- INFORMATION SHOWN:
-=-=-
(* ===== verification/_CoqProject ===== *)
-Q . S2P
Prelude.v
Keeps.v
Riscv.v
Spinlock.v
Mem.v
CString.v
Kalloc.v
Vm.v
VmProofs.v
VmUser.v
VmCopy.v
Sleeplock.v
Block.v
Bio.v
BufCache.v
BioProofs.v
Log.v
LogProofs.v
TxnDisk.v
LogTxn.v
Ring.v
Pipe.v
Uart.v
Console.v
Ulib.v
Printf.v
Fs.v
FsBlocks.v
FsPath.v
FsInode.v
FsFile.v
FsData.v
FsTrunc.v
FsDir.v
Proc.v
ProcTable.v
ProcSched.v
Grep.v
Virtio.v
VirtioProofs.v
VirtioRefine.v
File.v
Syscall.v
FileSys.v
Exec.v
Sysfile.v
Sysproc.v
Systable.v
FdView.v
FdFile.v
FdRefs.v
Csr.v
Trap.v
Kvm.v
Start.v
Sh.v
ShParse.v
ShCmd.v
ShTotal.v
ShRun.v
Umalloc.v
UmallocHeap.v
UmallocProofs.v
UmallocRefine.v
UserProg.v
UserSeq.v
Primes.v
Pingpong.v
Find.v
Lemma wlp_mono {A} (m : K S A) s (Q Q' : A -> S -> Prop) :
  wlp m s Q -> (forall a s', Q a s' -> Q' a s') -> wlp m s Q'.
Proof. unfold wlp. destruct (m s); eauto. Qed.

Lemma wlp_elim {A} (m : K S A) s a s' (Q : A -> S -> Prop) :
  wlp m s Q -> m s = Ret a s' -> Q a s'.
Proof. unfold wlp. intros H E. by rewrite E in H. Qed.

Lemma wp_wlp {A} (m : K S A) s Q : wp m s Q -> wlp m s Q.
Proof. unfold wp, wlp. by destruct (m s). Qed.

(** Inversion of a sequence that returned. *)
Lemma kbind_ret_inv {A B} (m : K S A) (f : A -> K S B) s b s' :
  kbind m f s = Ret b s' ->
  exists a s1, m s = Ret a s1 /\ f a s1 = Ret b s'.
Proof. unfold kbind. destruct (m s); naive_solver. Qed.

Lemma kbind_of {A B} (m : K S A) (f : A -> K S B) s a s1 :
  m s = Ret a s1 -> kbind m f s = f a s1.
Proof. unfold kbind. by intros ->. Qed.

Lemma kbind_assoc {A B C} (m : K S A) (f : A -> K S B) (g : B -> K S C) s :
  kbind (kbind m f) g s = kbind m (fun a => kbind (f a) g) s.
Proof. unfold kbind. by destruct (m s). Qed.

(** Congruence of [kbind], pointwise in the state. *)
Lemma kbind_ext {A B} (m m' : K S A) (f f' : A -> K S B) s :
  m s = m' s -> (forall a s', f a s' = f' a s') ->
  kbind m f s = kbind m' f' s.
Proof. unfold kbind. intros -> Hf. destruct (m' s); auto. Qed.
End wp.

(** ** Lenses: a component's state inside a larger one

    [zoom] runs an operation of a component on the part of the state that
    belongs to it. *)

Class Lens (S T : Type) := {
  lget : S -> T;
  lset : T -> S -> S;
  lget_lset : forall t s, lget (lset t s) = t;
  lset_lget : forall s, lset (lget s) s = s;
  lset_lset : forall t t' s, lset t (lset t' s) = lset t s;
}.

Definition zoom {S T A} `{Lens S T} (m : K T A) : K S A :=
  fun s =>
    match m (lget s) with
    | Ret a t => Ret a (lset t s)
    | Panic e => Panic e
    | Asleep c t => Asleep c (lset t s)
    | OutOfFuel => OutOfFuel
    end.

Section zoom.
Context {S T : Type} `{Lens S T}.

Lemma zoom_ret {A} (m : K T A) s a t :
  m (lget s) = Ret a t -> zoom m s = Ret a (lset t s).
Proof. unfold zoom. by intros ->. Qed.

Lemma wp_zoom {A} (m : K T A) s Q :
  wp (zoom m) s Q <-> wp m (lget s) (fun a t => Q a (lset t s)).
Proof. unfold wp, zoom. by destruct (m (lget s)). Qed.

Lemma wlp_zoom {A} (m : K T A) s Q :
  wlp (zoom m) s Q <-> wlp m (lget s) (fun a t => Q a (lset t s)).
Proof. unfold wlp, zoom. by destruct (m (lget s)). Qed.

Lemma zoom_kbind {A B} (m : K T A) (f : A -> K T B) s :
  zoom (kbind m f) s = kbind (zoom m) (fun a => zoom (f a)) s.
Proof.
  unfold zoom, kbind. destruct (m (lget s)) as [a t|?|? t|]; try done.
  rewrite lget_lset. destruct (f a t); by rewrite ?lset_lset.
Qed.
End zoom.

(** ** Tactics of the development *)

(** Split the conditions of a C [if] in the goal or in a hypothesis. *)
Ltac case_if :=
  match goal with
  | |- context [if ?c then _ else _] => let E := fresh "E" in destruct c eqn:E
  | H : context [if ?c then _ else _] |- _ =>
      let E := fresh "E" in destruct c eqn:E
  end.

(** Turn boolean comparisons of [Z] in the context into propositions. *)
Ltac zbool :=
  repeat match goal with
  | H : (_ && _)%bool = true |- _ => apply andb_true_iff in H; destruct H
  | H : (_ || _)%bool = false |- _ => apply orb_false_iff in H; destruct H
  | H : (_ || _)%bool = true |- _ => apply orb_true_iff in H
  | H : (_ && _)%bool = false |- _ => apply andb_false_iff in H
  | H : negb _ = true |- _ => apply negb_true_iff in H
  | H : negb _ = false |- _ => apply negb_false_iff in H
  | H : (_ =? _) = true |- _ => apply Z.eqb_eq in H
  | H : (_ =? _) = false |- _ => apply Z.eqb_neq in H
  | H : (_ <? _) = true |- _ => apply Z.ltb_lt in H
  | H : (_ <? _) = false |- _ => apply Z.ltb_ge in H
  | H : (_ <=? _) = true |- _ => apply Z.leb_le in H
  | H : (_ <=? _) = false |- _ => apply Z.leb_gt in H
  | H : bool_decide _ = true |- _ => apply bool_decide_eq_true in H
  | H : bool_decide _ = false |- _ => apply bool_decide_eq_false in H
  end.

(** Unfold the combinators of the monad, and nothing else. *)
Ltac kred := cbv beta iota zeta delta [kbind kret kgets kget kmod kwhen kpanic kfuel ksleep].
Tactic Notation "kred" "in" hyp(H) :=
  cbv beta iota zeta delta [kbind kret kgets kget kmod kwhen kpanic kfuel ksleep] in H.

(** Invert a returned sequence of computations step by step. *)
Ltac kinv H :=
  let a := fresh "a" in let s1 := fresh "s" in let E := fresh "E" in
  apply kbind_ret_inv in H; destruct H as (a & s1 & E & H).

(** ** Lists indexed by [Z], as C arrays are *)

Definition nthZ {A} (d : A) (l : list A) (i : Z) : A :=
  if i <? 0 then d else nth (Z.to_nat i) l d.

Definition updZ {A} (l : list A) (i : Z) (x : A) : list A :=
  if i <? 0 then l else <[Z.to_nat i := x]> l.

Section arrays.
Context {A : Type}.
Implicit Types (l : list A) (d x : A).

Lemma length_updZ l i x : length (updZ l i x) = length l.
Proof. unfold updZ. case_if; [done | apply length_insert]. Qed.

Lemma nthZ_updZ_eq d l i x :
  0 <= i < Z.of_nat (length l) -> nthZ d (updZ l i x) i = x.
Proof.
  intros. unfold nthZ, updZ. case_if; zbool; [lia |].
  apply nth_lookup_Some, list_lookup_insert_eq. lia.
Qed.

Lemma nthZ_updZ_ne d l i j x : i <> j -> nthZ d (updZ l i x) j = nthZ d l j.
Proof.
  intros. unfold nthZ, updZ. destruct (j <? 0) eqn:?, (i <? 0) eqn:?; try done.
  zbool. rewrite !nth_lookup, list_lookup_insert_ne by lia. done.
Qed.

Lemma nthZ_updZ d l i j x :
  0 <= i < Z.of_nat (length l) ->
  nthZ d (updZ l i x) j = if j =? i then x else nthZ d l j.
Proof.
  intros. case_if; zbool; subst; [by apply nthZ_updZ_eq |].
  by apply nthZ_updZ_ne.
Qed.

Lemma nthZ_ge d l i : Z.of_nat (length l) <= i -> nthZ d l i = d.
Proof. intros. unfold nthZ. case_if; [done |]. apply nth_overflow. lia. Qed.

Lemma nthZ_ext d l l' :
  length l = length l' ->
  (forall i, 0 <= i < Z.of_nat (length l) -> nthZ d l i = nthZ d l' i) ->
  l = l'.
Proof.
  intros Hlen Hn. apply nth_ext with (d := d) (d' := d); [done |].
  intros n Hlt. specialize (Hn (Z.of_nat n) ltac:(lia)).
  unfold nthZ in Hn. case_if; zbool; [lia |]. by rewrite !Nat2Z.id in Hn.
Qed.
-=-=-
- YOUR INSTRUCTIONS:
Out of the records above, pick each line that contains the string "delta".

- ANSWER BELOW:
Ltac kred := cbv beta iota zeta delta [kbind kret kgets kget kmod kwhen kpanic kfuel ksleep].
  cbv beta iota zeta delta [kbind kret kgets kget kmod kwhen kpanic kfuel ksleep] in H.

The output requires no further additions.